Die Zahl der Männer in Schwarz nahm zu und spaltete die Gruppe. He Lu und Wei Zijun beschützten zusammen mit Miao Zhou Li Tianqi. Li Tianqi blickte ängstlich zu Wei Zijun hinüber, konnte sich aber nicht befreien, um sie zu erreichen. Auch Die Yun und Liu Yunde wurden von den Männern in Schwarz immer weiter von der Gruppe abgedrängt.
He Lus Fähigkeiten hatten sich erheblich verbessert, und seine vereinte Stärke mit der von Wei Zijun war immens. Aufgrund der überwältigenden Anzahl an Feinden waren sie jedoch unterlegen und mussten sich schrittweise zurückziehen, bis sie schließlich an einen Abgrund gerieten.
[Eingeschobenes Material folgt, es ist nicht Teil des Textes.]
(** * The cached, rate-limited, retrying API clients of the lead-enrichment scripts

    A shallow embedding of
      - [src/try/enhanced_client.py]   ([RateLimiter], [EnhancedCoreSignalClient]),
      - [src/core_sig/client.py]       ([_sanitize], [CoreSignalClient]),
      - [src/coresignal_client.py]     ([CoreSignalClient], requests based),
    with the properties of the specification stated and settled on it.

    Conventions.  Wall-clock time ([time.time()], file mtimes, [timedelta]) is
    an integer number of microseconds, the resolution of [datetime].  A Python
    [str] is a [string] whose characters are code points below 256.  A Python
    [dict] is an association list in insertion order. *)

From Stdlib Require Import ZArith String Ascii List Lia Bool.
From Stdlib Require Import DecimalString.
From Stdlib Require DecimalFacts DecimalPos.
From stdpp Require Import base option list sorting gmap strings.

Local Open Scope Z_scope.

(** ** Time *)

Definition second : Z := 1000000.
Definition seconds (n : Z) : Z := n * second.
Definition days (n : Z) : Z := n * 86400 * second.

(** * [RateLimiter] (src/try/enhanced_client.py, lines 20-39) *)

Module RateLimiter.

Record t := mk {
  max_requests : Z;
  time_window : Z;
  requests : list Z;
  (** [asyncio.Lock]: [true] while some coroutine is inside [async with]. *)
  _lock : bool
}.

Definition __init__ (max_requests time_window : Z) : t :=
  {| max_requests := max_requests; time_window := time_window;
     requests := []; _lock := false |}.

Definition set_requests (l : list Z) (self : t) : t :=
  {| max_requests := max_requests self; time_window := time_window self;
     requests := l; _lock := _lock self |}.

Definition set_lock (b : bool) (self : t) : t :=
  {| max_requests := max_requests self; time_window := time_window self;
     requests := requests self; _lock := b |}.

Inductive error := IndexError | RuntimeError.

(** What one call of [acquire] comes to.  [Blocked]: the coroutine waits on
    [self._lock] and nothing can ever release it, so the call never returns.
    A critical section without the sleep has no suspension point and runs
    atomically under [asyncio]; the only section that suspends is the one
    that sleeps and then calls [acquire] again, and its holder waits for the
    lock it holds itself.  A lock that is seen held is therefore held for
    good. *)
Inductive outcome :=
| Acquired (self : t)
| Blocked (self : t)
| Raised (e : error) (self : t)
| OutOfFuel.

(** [t for t in self.requests if now - t < self.time_window] *)
Definition prune (self : t) (now : Z) : list Z :=
  filter (λ t, now - t < time_window self) (requests self).

(** Leaving [async with self._lock]: [Lock.release] raises [RuntimeError]
    on a lock that is not held. *)
Definition release (self : t) : outcome :=
  if _lock self then Acquired (set_lock false self)
  else Raised RuntimeError self.

(** [now] is what [time.time()] returns inside the critical section;
    [asyncio.sleep(d)] lets [d] pass before the recursive call reads the
    clock again. *)
Fixpoint acquire (fuel : nat) (self : t) (now : Z) : outcome :=
  match fuel with
  | O => OutOfFuel
  | S fuel' =>
    if _lock self then Blocked self
    else
      let self := set_lock true self in
      let self := set_requests (prune self now) self in
      let grant := Acquired (set_lock false
                     (set_requests (requests self ++ [now]) self)) in
      if Z.of_nat (length (requests self)) >=? max_requests self then
        match requests self with
        | [] => Raised IndexError (set_lock false self)
        | t0 :: _ =>
          let sleep_time := time_window self - (now - t0) in
          if sleep_time >? 0 then
            match acquire fuel' self (now + sleep_time) with
            | Acquired self' => release self'
            | Raised e self' => Raised e (set_lock false self')
            | r => r
            end
          else grant
        end
      else grant
  end.
(** X15.  A plain click on the checkbox of a row hands [onSelectedRowsChange]
    one set; once the caller has adopted it, the row shows as selected exactly
    when the box was checked, and every row with another key shows as
    before. *)
Theorem row_checkbox_round_trip (g : Grid R K) (s : State R) (e : SelectRowEvent)
    (kg : option R → K) (row : R) :
  onSelectedRowsChange g = true →
  rowKeyGetter g = Some kg →
  js_get (gridRows g) (sr_rowIdx e) = Some (Row row) →
  sr_isShiftClick e = false →
  ∃ selected,
    selectedRowsChanges (dispatchSelectRow g s e) = [selected]
    ∧ isRowSelected (withSelectedRows g selected) row = sr_checked e
    ∧ ∀ other, kg (Some other) ≠ kg (Some row) →
        isRowSelected (withSelectedRows g selected) other = isRowSelected g other.
Proof.
  intros Hcallback Hgetter Hrow Hshift.
  unfold dispatchSelectRow, handleRowSelectionChange.
  rewrite Hcallback, Hgetter, Hrow, Hshift. simpl.
  unfold isRowSelected. simpl. rewrite Hgetter.
  destruct (sr_checked e); simpl; (eexists; split; [reflexivity|]); split.
  - apply bool_decide_eq_true, elem_of_union. right. by apply elem_of_singleton.
  - intros other Hne. destruct (selectedRows g) as [selected|]; simpl.
    + apply bool_decide_ext. rewrite elem_of_union, elem_of_singleton. tauto.
    + apply bool_decide_eq_false.
      rewrite elem_of_union, elem_of_singleton, elem_of_empty. tauto.
  - apply bool_decide_eq_false. rewrite elem_of_difference, elem_of_singleton. tauto.
  - intros other Hne. destruct (selectedRows g) as [selected|]; simpl.
    + apply bool_decide_ext. rewrite elem_of_difference, elem_of_singleton. tauto.
    + apply bool_decide_eq_false. rewrite elem_of_difference, elem_of_empty. tauto.
Qed.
Etwa ein Dutzend Männer in Schwarz wechselten Blicke und griffen gleichzeitig an, wobei sie Wei Zijun und He Lu attackierten. Ein gewaltiger Wirbelwind brach los, und Wei Zijun sprang in die Luft, um dem heftigen Sturm auszuweichen. Gleichzeitig rief sie He Lu zu: „He Lu – spring hinter sie!“
Doch He Lu war einen Schritt zu spät. Bevor er springen konnte, riss ihn eine Windböe ins Schwanken und brachte ihn beinahe in die Tiefe. Im selben Augenblick stürzte sich Wei Zijun herab, packte He Lu am Kragen und schleuderte ihn mit aller Kraft zurück. Im selben Moment schlug der Mann in Schwarz erneut mit der Handfläche zu. Wei Zijun hatte keine Zeit auszuweichen; ihr schlanker Körper wurde in die Luft geschleudert, krachte rückwärts und stürzte in den bodenlosen Abgrund.
„Wind …“ He Lu stieß einen herzzerreißenden, verzweifelten Schrei aus. Er sprang über die Gruppe schwarz gekleideter Wachen hinweg und stürzte sich ohne zu zögern von der Klippe. Er breitete die Arme aus und fiel auf die stürzende Gestalt zu.
„Zijun –“ Li Tianqi, der Wei Zijuns Lage aufmerksam beobachtet hatte, stieß einen Schrei aus. Der Schrei, der aus gebrochenem Herzen kam, hallte durch die Berge und trug den Schmerz und die Verzweiflung über das entrissene Leben in sich, sodass die Adler in den Bergen aufsprangen.
Er stürmte ohne zu zögern aus dem Belagerungsring und rannte auf die Klippe zu. Als sein Körper die Umzingelung durchbrach, fielen unzählige eiserne Hände auf ihn herab, doch er bemerkte es nicht. Nur ein Gedanke trieb ihn an: Er durfte sie nicht noch einmal gehen lassen, nicht einmal im Tod. Er stürzte sich von der Klippe.
Miao Zhou, die ihn begleitet hatte, stürzte vor und packte ihn am Rücken seiner Kleidung.
„Lasst mich gehen – lasst mich gehen –“ Li Tianqi spuckte einen Mundvoll Blut aus und fiel in Miaozhous Armen in Ohnmacht.
Miao Zhou sprang plötzlich in die Luft, kletterte auf einen großen Baum am Rand der Klippe, packte Li Tianqi und raste mit wenigen schnellen Sprüngen dem Berggipfel entgegen...
Gongsong Gongtsen ist also endgültig tot. Er war Songtsen Gampos einziger Sohn und starb jung vor seinem Vater. Aber wer hätte gedacht, dass er von unserem Ziju erschossen wurde? Hehehe.